----- MATERIAL FOR THIS EXERCISE -----

Definition find_reports (s : stores) (value : str) : res (list report) :=
  find_lineage report_field lineage_config (st_reports s) (u "report_id") value Asset_lineage.
Definition find_detections (s : stores) (value : str) : res (list detection_result) :=
  find_lineage detection_field lineage_config (st_detections s) (u "report_id") value Asset_lineage.

Definition asset_rows (s : stores) (report_id : str) : res (lineage_view report) :=
  lineage_rows (fun r => Some (ar_report_id r)) (find_reports s) Asset_lineage report_id.
Definition detection_rows (s : stores) (report_id : str) : res (lineage_view detection_result) :=
  lineage_rows (fun d => Some (de_report_id d)) (find_detections s) Asset_lineage report_id.

(** The completeness of the detections of a report. *)
Definition combined_complete (expected : option Z) (received : Z) (asset_complete detection_complete : option bool)
    : option bool :=
  match expected with
  | Some e => Some ((received =? e) && negb (bool_decide (asset_complete = Some false)))
  | None => detection_complete
  end.

(** [_build_report_projection] *)
Definition build_report_projection (s : stores) (report_id : str) : res ReportProjection :=
  av ← asset_rows s report_id;
  match lv_rows av with
  | [] => Raise (HTTPException 404)
  | first :: _ =>
      let reports := lv_rows av in
      dv ← detection_rows s (lv_root av);
      let detections := lv_rows dv in
      let received := Z.of_nat (length detections) in
      let expected := match lv_expected av with Some e => Some e | None => lv_expected dv end in
      let complete := combined_complete expected received (lv_complete av) (lv_complete dv) in
      let assets := merged_assets reports in
      Ok (mkProjection (lv_root av) (ar_header first) (ar_detector_runs first)
            (mkSummary (lv_root av) (lv_expected av) (Z.of_nat (length reports)) (lv_complete av))
            assets (asset_kind_totals assets)
            (mkSummary (lv_root dv) expected received complete)
            ((fun d => (de_report_id d, de_summary d)) <$> detections)
            (merged_vulnerabilities reports detections))
  end.

(** [get_detection_lineage] *)
Definition get_detection_lineage (s : stores) (report_id : str) : res (lineage_view detection_result) :=
  av ← asset_rows s report_id;
  dv ← detection_rows s (lv_root av);
  if bool_decide (length (lv_rows av) = 0%nat) && bool_decide (length (lv_rows dv) = 0%nat) then Raise (HTTPException 404)
  else
    let expected := match lv_expected av with Some e => Some e | None => lv_expected dv end in
    Ok (mkView (lv_root dv) expected
          (combined_complete expected (Z.of_nat (length (lv_rows dv))) (lv_complete av) (lv_complete dv)) (lv_rows dv)).

(** ** A page of the details *)

(** [items[start : start + size]] *)
Definition slice {T} (start size : Z) (items : list T) : list T := take (Z.to_nat size) (drop (Z.to_nat start) items).

(** The asset and finding fields of [ReportDetailPage]. *)
Record page_of (T : Type) := mkPage { pg_items : list T; pg_total : Z; pg_page : Z; pg_has_more : bool }.
Arguments mkPage {T}.

Definition detail_page {T} (items : list T) (requested page_size : Z) : page_of T :=
  let total := Z.of_nat (length items) in
  let actual := bounded_page requested total page_size in
  let start := actual * page_size in
  let paged := slice start page_size items in
  mkPage paged total actual (start + Z.of_nat (length paged) <? total).

(** [get_report_detail_page], of a projection *)
Definition report_detail_page (p : ReportProjection) (asset_page asset_page_size finding_page finding_page_size : Z)
    : page_of (Asset X) * page_of vulnerability :=
  (detail_page (rp_assets p) asset_page asset_page_size, detail_page (rp_vulnerabilities p) finding_page finding_page_size).
End Projection.

Arguments stores : clear implicits.
Arguments ReportProjection : clear implicits.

-----

ACTION ITEM >>
Within the listing above, the range opens at the line with "(Z.to_nat start) items)." and closes at the line with "list T) (requested". Reproduce exactly the lines of that range, including both ends.

WRITTEN ANSWER >>
Definition slice {T} (start size : Z) (items : list T) : list T := take (Z.to_nat size) (drop (Z.to_nat start) items).

(** The asset and finding fields of [ReportDetailPage]. *)
Record page_of (T : Type) := mkPage { pg_items : list T; pg_total : Z; pg_page : Z; pg_has_more : bool }.
Arguments mkPage {T}.

Definition detail_page {T} (items : list T) (requested page_size : Z) : page_of T :=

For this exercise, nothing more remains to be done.